◆ Work to complete
Nothing but the lines from the top of the following entries through the line with "- A numeric" should be printed, exactly as they are.

◆ Dataset extract
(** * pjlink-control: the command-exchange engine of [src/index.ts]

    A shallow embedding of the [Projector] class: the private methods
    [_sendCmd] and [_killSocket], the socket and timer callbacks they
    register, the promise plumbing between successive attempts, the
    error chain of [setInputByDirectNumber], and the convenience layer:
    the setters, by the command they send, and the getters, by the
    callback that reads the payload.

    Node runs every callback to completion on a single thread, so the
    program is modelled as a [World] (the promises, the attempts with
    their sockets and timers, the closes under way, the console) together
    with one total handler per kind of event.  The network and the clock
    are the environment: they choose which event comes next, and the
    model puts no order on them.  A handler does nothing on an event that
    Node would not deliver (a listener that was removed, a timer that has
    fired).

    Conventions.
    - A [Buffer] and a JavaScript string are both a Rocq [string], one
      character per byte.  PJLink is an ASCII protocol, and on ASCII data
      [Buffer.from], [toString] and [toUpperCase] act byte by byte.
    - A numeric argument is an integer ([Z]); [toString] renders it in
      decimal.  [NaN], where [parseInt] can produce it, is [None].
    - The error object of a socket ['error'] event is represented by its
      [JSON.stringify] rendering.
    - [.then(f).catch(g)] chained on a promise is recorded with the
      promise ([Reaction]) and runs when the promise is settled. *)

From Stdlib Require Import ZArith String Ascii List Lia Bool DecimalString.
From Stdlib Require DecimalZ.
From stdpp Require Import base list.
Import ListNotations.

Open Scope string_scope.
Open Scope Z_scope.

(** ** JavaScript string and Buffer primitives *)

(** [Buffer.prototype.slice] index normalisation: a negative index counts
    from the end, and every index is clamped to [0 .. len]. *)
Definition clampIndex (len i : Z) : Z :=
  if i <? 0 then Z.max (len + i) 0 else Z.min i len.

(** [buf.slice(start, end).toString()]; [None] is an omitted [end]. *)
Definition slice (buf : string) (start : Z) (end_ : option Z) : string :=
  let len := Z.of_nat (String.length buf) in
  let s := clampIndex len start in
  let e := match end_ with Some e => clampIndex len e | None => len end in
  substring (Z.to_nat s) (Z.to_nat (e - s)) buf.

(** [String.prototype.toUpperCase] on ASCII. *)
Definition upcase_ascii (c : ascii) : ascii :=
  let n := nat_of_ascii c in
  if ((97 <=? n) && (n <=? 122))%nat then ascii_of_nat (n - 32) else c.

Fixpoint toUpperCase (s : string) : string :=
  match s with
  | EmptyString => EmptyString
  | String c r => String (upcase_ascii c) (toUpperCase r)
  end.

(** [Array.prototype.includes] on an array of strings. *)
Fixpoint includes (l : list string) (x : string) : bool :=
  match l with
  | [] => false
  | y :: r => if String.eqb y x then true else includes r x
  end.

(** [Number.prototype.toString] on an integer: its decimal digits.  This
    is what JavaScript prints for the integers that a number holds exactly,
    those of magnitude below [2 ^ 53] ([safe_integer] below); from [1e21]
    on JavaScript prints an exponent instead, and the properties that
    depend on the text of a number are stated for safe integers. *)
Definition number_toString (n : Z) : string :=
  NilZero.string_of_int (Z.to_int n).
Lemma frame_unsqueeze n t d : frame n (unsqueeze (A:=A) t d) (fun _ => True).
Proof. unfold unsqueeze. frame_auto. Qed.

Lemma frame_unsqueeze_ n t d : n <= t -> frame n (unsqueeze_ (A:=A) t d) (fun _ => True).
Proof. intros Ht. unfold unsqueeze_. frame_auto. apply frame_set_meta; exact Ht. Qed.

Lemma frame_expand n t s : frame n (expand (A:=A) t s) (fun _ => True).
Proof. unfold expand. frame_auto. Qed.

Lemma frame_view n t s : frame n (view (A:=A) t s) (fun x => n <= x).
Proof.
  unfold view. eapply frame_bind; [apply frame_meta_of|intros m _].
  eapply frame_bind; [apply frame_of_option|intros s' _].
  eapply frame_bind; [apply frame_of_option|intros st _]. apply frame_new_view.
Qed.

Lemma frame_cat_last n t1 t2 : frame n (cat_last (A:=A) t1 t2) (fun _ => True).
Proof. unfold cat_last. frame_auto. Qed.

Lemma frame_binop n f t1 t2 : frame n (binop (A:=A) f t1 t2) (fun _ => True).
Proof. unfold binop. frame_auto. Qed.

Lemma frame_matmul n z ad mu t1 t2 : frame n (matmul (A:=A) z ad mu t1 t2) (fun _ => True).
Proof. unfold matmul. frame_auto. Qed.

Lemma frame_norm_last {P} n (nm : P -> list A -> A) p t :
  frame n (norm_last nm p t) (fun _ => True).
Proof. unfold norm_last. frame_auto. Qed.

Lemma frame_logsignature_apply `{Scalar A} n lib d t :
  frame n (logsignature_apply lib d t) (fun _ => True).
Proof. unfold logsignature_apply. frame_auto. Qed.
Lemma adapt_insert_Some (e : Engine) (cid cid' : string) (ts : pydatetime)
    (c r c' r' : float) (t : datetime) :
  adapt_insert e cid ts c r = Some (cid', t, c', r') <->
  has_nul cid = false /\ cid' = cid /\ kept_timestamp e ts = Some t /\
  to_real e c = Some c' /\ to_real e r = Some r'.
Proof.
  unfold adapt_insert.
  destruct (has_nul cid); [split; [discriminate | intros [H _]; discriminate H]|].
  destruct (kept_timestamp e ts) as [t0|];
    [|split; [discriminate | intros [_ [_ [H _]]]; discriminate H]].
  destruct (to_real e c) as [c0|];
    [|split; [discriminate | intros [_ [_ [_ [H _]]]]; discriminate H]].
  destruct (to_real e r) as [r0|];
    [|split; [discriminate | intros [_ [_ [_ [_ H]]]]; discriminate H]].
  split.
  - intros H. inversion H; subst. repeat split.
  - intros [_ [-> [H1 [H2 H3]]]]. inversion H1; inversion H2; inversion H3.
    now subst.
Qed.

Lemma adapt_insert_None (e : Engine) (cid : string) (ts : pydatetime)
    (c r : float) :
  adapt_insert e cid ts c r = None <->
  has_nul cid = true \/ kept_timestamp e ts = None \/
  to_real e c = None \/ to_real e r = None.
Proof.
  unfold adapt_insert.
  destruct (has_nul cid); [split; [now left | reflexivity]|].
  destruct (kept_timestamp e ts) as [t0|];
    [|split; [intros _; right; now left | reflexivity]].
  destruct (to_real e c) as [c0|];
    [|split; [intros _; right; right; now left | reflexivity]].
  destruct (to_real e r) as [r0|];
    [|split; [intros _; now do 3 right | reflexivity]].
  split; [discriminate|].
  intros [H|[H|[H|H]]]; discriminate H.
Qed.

◆ Answer to this task
(** * pjlink-control: the command-exchange engine of [src/index.ts]

    A shallow embedding of the [Projector] class: the private methods
    [_sendCmd] and [_killSocket], the socket and timer callbacks they
    register, the promise plumbing between successive attempts, the
    error chain of [setInputByDirectNumber], and the convenience layer:
    the setters, by the command they send, and the getters, by the
    callback that reads the payload.

    Node runs every callback to completion on a single thread, so the
    program is modelled as a [World] (the promises, the attempts with
    their sockets and timers, the closes under way, the console) together
    with one total handler per kind of event.  The network and the clock
    are the environment: they choose which event comes next, and the
    model puts no order on them.  A handler does nothing on an event that
    Node would not deliver (a listener that was removed, a timer that has
    fired).

    Conventions.
    - A [Buffer] and a JavaScript string are both a Rocq [string], one
      character per byte.  PJLink is an ASCII protocol, and on ASCII data
      [Buffer.from], [toString] and [toUpperCase] act byte by byte.
    - A numeric argument is an integer ([Z]); [toString] renders it in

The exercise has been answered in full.